While at university at the end of the 1980s, he became ill with myalgic encephalomyelitis, or chronic fatigue syndrome, and was unable to work for seven years. Murdoch said that the isolation of these years led to his becoming a songwriter: "That was a big desert at the time, a kind of vacuum in my life. From that, these songs started coming out, these melodies where I could express what I was feeling." By early 1995 Murdoch had largely recovered from his illness and began to look for fellow musicians to form a band, which became Belle & Sebastian. Murdoch's struggle with chronic fatigue syndrome is the subject of the song "Nobody's Empire" on Belle & Sebastian's album Girls in Peacetime Want to Dance.

== Influence of religion ==
This was also when he began living above a church hall and working as its caretaker, a position he maintained until 2003. In 2004 Murdoch told The Guardian, "I'm not actually a Christian with a capital C. I'm still asking questions. But I had this time when I found myself singing all these old hymns in my kitchen and I couldn't work out why I was doing it. Then one Sunday morning I got up, looked at my watch, and thought, 'I wonder if I could make it to a church service?' It was so welcoming. It just felt like you were coming home. Twelve years later, I've never left".

Murdoch's interest in faith has been perceptible in his lyrics. Belle and Sebastian's first album included lines about "reading the Gospel to yourself," and on the second Murdoch sang of "the pain of being a hopeless unbeliever." Religious references became more confident and direct on later albums, including "If You Find Yourself Caught in Love" (which continues "say a prayer to the man above"; this line becomes a refrain) on the album Dear Catastrophe Waitress and the two-part "Act of the Apostle" on The Life Pursuit. Of "If You Find Yourself Caught in Love," Murdoch told Gross, "At the time I was writing it I thought, well, should I be so overt? Because I've often couched any religious overtones within characters in the past, but this is a bit more out there. And then I just thought, come on, you've been doing this for years, why not? Why not just be a bit more straightforward?"

== Personal life ==
- Murdoch ran the Glasgow Marathon in 1986, and finished with a time of 2:57:08.
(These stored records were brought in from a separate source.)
(** [serveCachedResponse]: the stored values are added to the headers [h] of the
    response, then the lookup header is set. *)
Definition addHeaders (h stored : gmap string (list string)) : gmap string (list string) :=
  union_with (λ vs ws, Some (vs ++ ws)) h stored.
Definition serveCachedResponse (h : gmap string (list string)) (r : Response) : Response :=
  mkResponse (StatusCode r)
    (Some (<["X-Cache-Lookup" := ["HIT - Idempotency"]]> (addHeaders h (default ∅ (Headers r)))))
    (Body r).

(** What the middleware does when a request arrives: call the next handler
    directly, answer by itself, replay a stored response, or run the handler
    under the key. *)
Inductive decision :=
| Bypass
| Answer (r : Response)
| Replay (r : Response)
| Run (key : string).

(** How the handler ends: it wrote a response, or panicked. *)
Inductive ending := Wrote (r : Response) | Panicked.

Section middleware.
Context `{MapOrder} (cfg : MiddlewareOptions).

(** [h] are the headers that the writer has, set by the middlewares before, and
    [get] is [r.Header.Get]. *)
Definition arrive (s : MemoryStore) (h : gmap string (list string)) (method : string) (get : string → string) (ctxErr : option error)
    (now : Time) : decision * MemoryStore :=
  if bool_decide (method ∈ IgnoredMethods cfg) then (Bypass, s)
  else
    let key := TrimSpace (get (HeaderName cfg)) in
    if bool_decide (key = "") then ((if EnforceHeader cfg then Answer (missingKey h) else Bypass), s)
    else
      let '(res, s1) := Lock s ctxErr key now in
      match res with
      | inr _ => (Answer (storeError h), s1)
      | inl (true, Some rec) =>
          match Status_ rec, Response_ rec with
          | StatusInProgress, _ => (Answer (inProgress h), s1)
          | StatusCompleted, Some r => (Replay (serveCachedResponse h r), s1)
          | StatusCompleted, None => (Run key, s1)
          end
      | inl _ => (Run key, s1)
      end.

(** The end of the handler: the error of the context at that time decides
    whether the store is reached. *)
Definition finish (s : MemoryStore) (key : string) (e : ending) (ctxErr : option error) (now : Time)
    : MemoryStore :=
  match e with
  | Panicked => (Unlock s ctxErr key).2
  | Wrote r =>
      if StatusCodeMatcher cfg (StatusCode r) then (Save s ctxErr key r now).2
      else (Unlock s ctxErr key).2
  end.

(** ** Concurrent requests *)

(** The store, whose methods are atomic, and the keys of the running handlers. *)
Record system := Sys { store : MemoryStore; running : list string }.

Inductive step : system → system → Prop :=
| Arrives s rs h method get ctxErr now d s' :
    arrive s h method get ctxErr now = (d, s') →
    step (Sys s rs) (Sys s' (match d with Run key => key :: rs | _ => rs end))
| Ends s rs1 key rs2 e ctxErr now :
    step (Sys s (rs1 ++ key :: rs2)) (Sys (finish s key e ctxErr now) (rs1 ++ rs2)).
End middleware.

(** ** At most once *)

Section atMostOnce.
Context `{MapOrder} (cfg : MiddlewareOptions).
Implicit Types s : MemoryStore.
Implicit Types rs : list string.

(** Locks and responses do not expire and nothing is evicted. *)
Definition permanent s : Prop := lockTTL s <= 0 ∧ responseTTL s <= 0 ∧ maxEntries s <= 0.

Record exclusive s rs : Prop := {
  ex_permanent : permanent s;
  ex_once : NoDup rs;
  ex_locked : ∀ k, k ∈ rs → ∃ rec, data s !! k = Some rec ∧ status rec = StatusInProgress;
  ex_stored : map_Forall (λ _ rec, status rec = StatusCompleted → is_Some (response rec)) (data s);
}.

Lemma permanent_timedOut ttl st rec now : ttl <= 0 → timedOut ttl st rec now = false.
Proof. intros ?. unfold timedOut. by rewrite (proj2 (Z.ltb_ge 0 ttl)). Qed.

Lemma permanent_makeRoom s now : permanent s → makeRoom s now = s.
Proof. intros (_ & _ & ?). unfold makeRoom. by rewrite (proj2 (Z.ltb_ge 0 _)). Qed.

(** [Lock] in a permanent store: it inserts a lock, or changes nothing. *)
Lemma Lock_permanent s ctxErr key now :
  permanent s →
  Lock s ctxErr key now =
  match ctxErr, data s !! key with
  | Some e, _ => (inr e, s)
  | None, Some rec => (inl (true, Some (mkRecord (status rec) (deepCopyResponse <$> response rec))), s)
  | None, None => (inl (false, None), withData s (<[key := MemoryRecord StatusInProgress None now]> (data s)))
  end.
Proof.
  intros Hp. pose proof Hp as (? & ? & ?). unfold Lock. destruct ctxErr; [done|].
  destruct (data s !! key); [|by rewrite permanent_makeRoom].
  by rewrite !permanent_timedOut by done.
Qed.

(** [Lock] either leaves the store, or gives the key of no running handler. *)
Lemma Lock_exclusive s rs ctxErr key now :
  exclusive s rs →
  let '(res, s') := Lock s ctxErr key now in
  (∀ k rec, data s !! k = Some rec → data s' !! k = Some rec) ∧
  match res with
  | inl (false, _) => exclusive s' (key :: rs)
  | inl (true, Some rec) => exclusive s' rs ∧ (Status_ rec = StatusCompleted → is_Some (Response_ rec))
  | inl (true, None) => False
  | inr _ => exclusive s' rs
  end.
Proof.
  intros Hex. pose proof Hex as [Hp Hnd Hl Hs]. rewrite Lock_permanent by done. destruct ctxErr; [done|].
  destruct (data s !! key) as [rec|] eqn:Ek; simpl.
  - split_and!; [done|done|]. intros Hc. apply fmap_is_Some. by eapply Hs.
  - split; [intros k rec Hk; rewrite lookup_insert_ne; [done|congruence]|]. split; simpl; [done| | |].
    + constructor; [|done]. intros Hin. apply Hl in Hin as (? & ? & _). congruence.
    + intros k [->|Hk]%elem_of_cons; [rewrite lookup_insert_eq; eauto|].
      apply Hl in Hk as (rec & Hk & ?). exists rec. rewrite lookup_insert_ne; [done|congruence].
    + by apply map_Forall_insert_2.
Qed.

Lemma arrive_exclusive s rs h method get ctxErr now :
  exclusive s rs →
  let '(d, s') := arrive cfg s h method get ctxErr now in
  exclusive s' (match d with Run key => key :: rs | _ => rs end) ∧
  ∀ k rec, data s !! k = Some rec → data s' !! k = Some rec.
Proof.
  intros Hex. unfold arrive.
  case_bool_decide; [done|]. case_bool_decide; [by destruct (EnforceHeader cfg)|].
  pose proof (Lock_exclusive s rs ctxErr (TrimSpace (get (HeaderName cfg))) now Hex) as HL.
  destruct (Lock _ _ _ _) as [[[[] [rec|]]|e] s']; destruct HL as [Hk HL]; [|done..].
  destruct HL as [Hex' Hresp]. destruct (Status_ rec) eqn:Es; [done|].
  destruct (Response_ rec); [done|]. by destruct (Hresp eq_refl).
Qed.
- Murdoch was an extra in the 1996 film Trainspotting featuring as a man in a bar in the background of a scene.
- He married longtime girlfriend Marisa Privitera on 26 November 2007 in New York City. Privitera is on the cover of Belle and Sebastian's DVD Fans Only and LP The Life Pursuit. Their eldest son, Denny (named after his goddaughter), was born in May 2013. Their second son Nico was born in November 2016.
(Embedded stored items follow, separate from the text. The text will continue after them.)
(* ===== verification/Web.v ===== *)
(** The net/http middlewares around a handler: request identifiers
    (requestid/requestid.go), access logs (logger/middleware.go) and panic
    recovery (recovery/recovery.go), over the response writer of Recorder. *)
From S2P Require Import Prelude Text Base64 Float64 Idempotency Recorder.

(** ** Request identifiers *)

(** The bytes a-z, A-Z, 0-9, '-', '_', '.', ':' and '/'. *)
Definition safeByte (a : Ascii.ascii) : bool :=
  let b := byteOf a in
  ((97 <=? b) && (b <=? 122)) || ((65 <=? b) && (b <=? 90)) || ((48 <=? b) && (b <=? 57)) ||
  (b =? 45) || (b =? 95) || (b =? 46) || (b =? 58) || (b =? 47).

Definition len (s : string) : Z := Z.of_nat (String.length s).

Definition isValidRequestID (id : string) : bool :=
  if (len id <? 1) || (128 <? len id) then false else allChars safeByte id.

(** [requestid.Middleware]: the identifier it puts in the context and in the
    response header; [uuid] is [uuid.New().String()]. *)
Definition requestID (header uuid : string) : string := if isValidRequestID header then header else uuid.

(** ** Access logs *)

Definition isAllowedCorrelationHeader (h : string) : bool :=
  bool_decide (ToLower (TrimSpace h) ∈ ["x-request-id"; "x-correlation-id"; "x-trace-id"; "request-id"; "traceparent"]).

(** [raw[:n]]. *)
Fixpoint takeString (n : nat) (s : string) : string :=
  match n, s with S n', String a s' => String a (takeString n' s') | _, _ => EmptyString end.

(** [redactHeaderForLogging]. *)
Definition redactHeaderForLogging (raw : string) : string :=
  let raw := if 128 <? len raw then takeString 128 raw else raw in
  if allChars safeByte raw then raw else "".

(** [statusRecorder]; a write that the writer refuses counts no bytes. *)
Record statusRecorder := mkSR { sr_writer : ResponseWriter; sr_statusCode : Z; sr_bytesWritten : Z }.

Definition sr_WriteHeader (r : statusRecorder) (code : Z) : statusRecorder :=
  mkSR (w_WriteHeader (sr_writer r) code) code (sr_bytesWritten r).
Definition sr_Write (r : statusRecorder) (b : list Byte.byte) : statusRecorder :=
  let w := w_Write (sr_writer r) b in
  let n := Z.of_nat (length (w_body w)) - Z.of_nat (length (w_body (sr_writer r))) in
  mkSR w (sr_statusCode r) (sr_bytesWritten r + n).

Definition sr_perform (r : statusRecorder) (a : act) : statusRecorder :=
  match a with
  | DoSetHeader k vs =>
      let w := sr_writer r in
      mkSR (Writer (<[k := vs]> (w_header w)) (w_sent w) (w_body w)) (sr_statusCode r) (sr_bytesWritten r)
  | DoWriteHeader code => sr_WriteHeader r code
  | DoWrite b => sr_Write r b
  end.

Definition LevelInfo : Z := 0.
Definition LevelWarn : Z := 4.
Definition LevelError : Z := 8.

(** A line of the log; [al_requestIDs] are its request_id attributes, that of the
    logger in the context and that of the line itself. *)
Record accessLog := mkAccess {
  al_level : Z; al_method : string; al_path : string; al_status : Z; al_durationMs : float64; al_bytes : Z;
  al_remote : string; al_requestIDs : list string; al_extra : list (string * string) }.

Record httpRequest := mkRequest { hr_method : string; hr_path : string; hr_remote : string; hr_header : string → string }.

(** How a handler ends. *)
Inductive handlerEnd := Returned | Panics.

(** [logger.Middleware] around a handler, on the writer [w]: the writer it leaves
    and the line it logs, none when the handler panics. The handler takes
    [duration]; [extra] are the attributes of ExtraAttributes. *)
Definition accessMiddleware (idHeader : string) (extra : list (string * string)) (r : httpRequest)
    (w : ResponseWriter) (acts : list act) (duration : Duration) (e : handlerEnd) : ResponseWriter * option accessLog :=
  let reqID := if isAllowedCorrelationHeader idHeader then redactHeaderForLogging (hr_header r idHeader) else "" in
  let rec := foldl sr_perform (mkSR w 200 0) acts in
  let level := if 500 <=? sr_statusCode rec then LevelError
               else if 400 <=? sr_statusCode rec then LevelWarn else LevelInfo in
  (sr_writer rec,
   match e with
   | Panics => None
   | Returned =>
       Some (mkAccess level (hr_method r) (hr_path r) (sr_statusCode rec)
               (fdiv (of_int (Z.quot duration 1000)) (of_int 1000)) (sr_bytesWritten rec) (hr_remote r)
               (if bool_decide (reqID = "") then [] else [reqID; reqID]) extra)
   end).

(** ** Recovery *)

Definition panicBody : list Byte.byte :=
  String.list_byte_of_string
    ("{" +:+ quoted "error" +:+ ":" +:+ quoted "Internal Server Error" +:+ "," +:+ quoted "message" +:+ ":" +:+
     quoted "The server encountered an unexpected condition that prevented it from fulfilling the request." +:+ "}" +:+
     String (Ascii.ascii_of_nat 10) "").

(** [recovery.Middleware], when the handler has panicked. *)
Definition recovered (w : ResponseWriter) : ResponseWriter :=
  let w1 := Writer (<["Content-Type" := ["application/json; charset=utf-8"]]> (w_header w)) (w_sent w) (w_body w) in
  w_Write (w_WriteHeader w1 500) panicBody.

Definition recoveryMiddleware (w : ResponseWriter) (acts : list act) (e : handlerEnd) : ResponseWriter :=
  let w1 := sr_writer (foldl sr_perform (mkSR w 200 0) acts) in
  match e with Panics => recovered w1 | Returned => w1 end.

(** ** What is logged and sent *)

Lemma takeString_all n s p : allChars p s = true → allChars p (takeString n s) = true.
Proof.
  revert n. induction s as [|a s IH]; intros [|n]; cbn; try done.
  intros [Ha Hs]%andb_prop. rewrite Ha. by apply IH.
Qed.

Lemma takeString_length n s : String.length (takeString n s) = Nat.min n (String.length s).
Proof. revert n. induction s as [|a s IH]; intros [|n]; cbn; try done. by rewrite IH. Qed.

Lemma redact_spec raw :
  allChars safeByte (redactHeaderForLogging raw) = true ∧ len (redactHeaderForLogging raw) <= 128 ∧
  (isValidRequestID raw = true → redactHeaderForLogging raw = raw) ∧
  (redactHeaderForLogging raw ≠ "" → len raw <= 128 → redactHeaderForLogging raw = raw ∧ isValidRequestID raw = true).
Proof.
  unfold redactHeaderForLogging, isValidRequestID, len. cbv zeta.
  destruct (Z.ltb_spec 128 (Z.of_nat (String.length raw))) as [Hl|Hl].
  - rewrite orb_true_r. pose proof (takeString_length 128 raw).
    destruct (allChars safeByte (takeString 128 raw)) eqn:E; split_and!; try done; lia.
  - rewrite orb_false_r. destruct (allChars safeByte raw) eqn:E; split_and!; try done.
    + intros Hne _. split; [done|]. destruct raw; [done|]. cbn [String.length].
      by rewrite (proj2 (Z.ltb_ge _ 1)) by lia.
    + by destruct (_ <? 1).
Qed.

(** The recorder counts the bytes of the body. *)
Lemma sr_bytes acts w : ∀ r,
  sr_bytesWritten r = Z.of_nat (length (w_body (sr_writer r))) - Z.of_nat (length (w_body w)) →
  let r' := foldl sr_perform r acts in
  sr_bytesWritten r' = Z.of_nat (length (w_body (sr_writer r'))) - Z.of_nat (length (w_body w)).
Proof.
  induction acts as [|a acts IH]; intros r Hr; [done|]. cbn [foldl]. apply IH.
  destruct a; cbn; [done| |lia]. rewrite Hr. unfold w_WriteHeader. by repeat case_match.
Qed.

(** The recorder of the access log agrees with that of the idempotency
    middleware on the writer and the status. *)
Lemma sr_recorder acts : ∀ r rw,
  sr_writer r = ResponseWriter_ rw → sr_statusCode r = statusCode rw →
  sr_writer (foldl sr_perform r acts) = ResponseWriter_ (foldl perform rw acts) ∧
  sr_statusCode (foldl sr_perform r acts) = statusCode (foldl perform rw acts).
Proof.
  induction acts as [|a acts IH]; intros r rw Hw Hs; [done|]. cbn [foldl].
  apply IH; destruct a; cbn; by rewrite ?Hw.
Qed.

(** What the client gets: the status and the body. *)
Definition sentStatus (w : ResponseWriter) : Z := from_option fst 200 (w_sent (w_Finish w)).

Definition fresh : ResponseWriter := Writer ∅ None [].

Lemma ordinary_status hs code bs :
  from_option (λ c, informational c = false ∧ (bs ≠ [] → bodyAllowed c = true)) True code →
  let r := foldl sr_perform (mkSR fresh 200 0) (ordinary hs code bs) in sr_statusCode r = sentStatus (sr_writer r).
Proof.
  intros Hc. cbv zeta. pose proof (ordinary_exact hs code bs Hc) as He. apply (f_equal StatusCode) in He.
  destruct (sr_recorder (ordinary hs code bs) (mkSR fresh 200 0) (newRecorder fresh) eq_refl eq_refl) as [-> ->].
  exact He.
Qed.

(** Request identifiers and access logs. The identifier that requestid puts into the context and the response
    is always 1 to 128 safe bytes (given that generated ones are), and so is
    what the access log takes from the header, so no client can inject into the log; the
    log line has the identifier of the context (twice) when the header was valid, but no
    identifier when it was generated, and a cut one when the header was too long. The bytes logged are those of the body, and
    for a handler that sets headers, at most one final status, then the body,
    the status logged is the one sent; a late WriteHeader(500) is logged as an
    error although the client got 200. A panic is not logged; recovery
    answers it with 500 if nothing was sent before, and otherwise the status stays. *)
Lemma access_log idHeader extra r uuid acts d e :
  isAllowedCorrelationHeader idHeader = true → isValidRequestID uuid = true →
  let raw := hr_header r idHeader in
  let '(w, log) := accessMiddleware idHeader extra r fresh acts d e in
  isValidRequestID (requestID raw uuid) = true ∧
  (∀ l, log = Some l →
     al_bytes l = Z.of_nat (length (w_body w)) ∧
     (∀ id, id ∈ al_requestIDs l → isValidRequestID id = true) ∧
     (isValidRequestID raw = true → al_requestIDs l = [requestID raw uuid; requestID raw uuid]) ∧
     (isValidRequestID raw = false → len raw <= 128 → al_requestIDs l = []) ∧
     (∀ hs code bs, acts = ordinary hs code bs →
        from_option (λ c, informational c = false ∧ (bs ≠ [] → bodyAllowed c = true)) True code →
        al_status l = sentStatus w)) ∧
  (∀ b, let '(w', log') := accessMiddleware idHeader extra r fresh [DoWrite b; DoWriteHeader 500] d Returned in
     sentStatus w' = 200 ∧ (al_status <$> log') = Some 500 ∧ (al_level <$> log') = Some LevelError) ∧
  (e = Panics → log = None ∧ sentStatus (recoveryMiddleware fresh acts Panics) =
     if w_sent w is None then 500 else sentStatus w).
Proof.
  intros Hh Hu. cbv zeta. unfold accessMiddleware. rewrite Hh.
  destruct (redact_spec (hr_header r idHeader)) as (Hsafe & Hlen & Hval & Hback).
  set (raw := hr_header r idHeader) in *. set (rid := redactHeaderForLogging raw) in *.
  pose proof (sr_bytes acts fresh (mkSR fresh 200 0) eq_refl) as Hb. cbv zeta in Hb.
  set (rec := foldl sr_perform (mkSR fresh 200 0) acts) in *.
  assert (Hrid : rid ≠ "" → isValidRequestID rid = true).
  { intros Hne. unfold isValidRequestID. rewrite Hsafe, (proj2 (Z.ltb_ge 128 _)) by done. rewrite orb_false_r.
    destruct rid; [done|]. by rewrite (proj2 (Z.ltb_ge _ 1)) by (unfold len; cbn; lia). }
  split_and!.
  - unfold requestID. by case_match.
  - intros l Hl. destruct e; [|done]. injection Hl as <-. cbn. split_and!.
    + rewrite Hb. cbn. lia.
    + intros id. case_bool_decide as Hid; [by intros []%not_elem_of_nil|]. specialize (Hrid Hid). set_solver.
    + intros Hv. unfold requestID. rewrite Hv, (Hval Hv). rewrite bool_decide_false; [done|].
      intros E. by rewrite E in Hv.
    + intros Hv Hl. rewrite bool_decide_true; [done|]. destruct (decide (rid = "")) as [|Hne]; [done|].
      destruct (Hback Hne Hl). congruence.
    + intros hs code bs -> Hc. by apply ordinary_status.
  - intros b. done.
  - intros ->. split; [done|]. unfold recoveryMiddleware. fold rec. unfold recovered, sentStatus, w_WriteHeader. cbn.
    destruct (w_sent (sr_writer rec)) as [[c h]|] eqn:E; [|done].
    unfold w_Write. cbn. destruct (bodyAllowed c); cbn; unfold w_Finish; cbn; by rewrite ?E.
Qed.

Lemma access_log_witness :
  let r := mkRequest "GET" "/" "1.2.3.4" (λ h, if bool_decide (h = "X-Request-ID") then "req-1" else "") in
  let acts := ordinary [] (Some 404) [[Byte.x6f]] in
  let log := (accessMiddleware "X-Request-ID" [] r fresh acts Second Returned).2 in
  isValidRequestID "req-1" = true ∧ (al_requestIDs <$> log) = Some ["req-1"; "req-1"].
Proof.
  intros r acts log. split; [by vm_compute|].
  pose proof (access_log "X-Request-ID" [] r "u-1" acts Second Returned ltac:(by vm_compute) ltac:(by vm_compute)) as H.
  cbv zeta in H. fold log in H.
  destruct (accessMiddleware "X-Request-ID" [] r fresh acts Second Returned) as [w log1] eqn:E.
  destruct H as (_ & H & _). unfold log. cbn [snd].
  destruct log1 as [l|] eqn:El; [|by vm_compute in E]. destruct (H l eq_refl) as (_ & _ & Hv & _).
  cbn. rewrite Hv by (by vm_compute). by vm_compute.
Defined.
- Murdoch is a fan of American baseball, in particular the New York Mets and Hall of Fame catcher Mike Piazza, whom he wrote about in "Piazza, New York Catcher".
- Murdoch is a fan of Scottish football team Ayr United.
- Murdoch dated Tracyanne Campbell, the lead singer of the band Camera Obscura, for three years in the 2000s.
- Murdoch was diagnosed with colour blindness at an early age.
- In 2009, Murdoch contributed the song "Another Saturday" to the AIDS benefit album Dark Was the Night, produced by the Red Hot Organization. He was one of the most notable protesters attending a 5 December 2009 march in Glasgow supporting governmental intervention to combat climate change, prior to the United Nations Climate Change Conference 2009 in Copenhagen.
- In 2010 Murdoch published his first memoir, The Celestial Café. In 2012–2013 he wrote and directed the musical feature film God Help the Girl, released internationally and online in 2014. When talking about his life experience, he stated, "I realized pretty fast San Francisco is my kind of town."
- Murdoch has been diagnosed with Myalgic encephalomyelitis/chronic fatigue syndrome (ME/CFS).
- Sexually ambiguous lyrics in Belle & Sebastian's music have prompted Murdoch to confirm his heterosexuality in the press, calling himself "straight to the point of boring myself".
- In 2024, Murdoch published his second book, Nobody's Empire, a novel.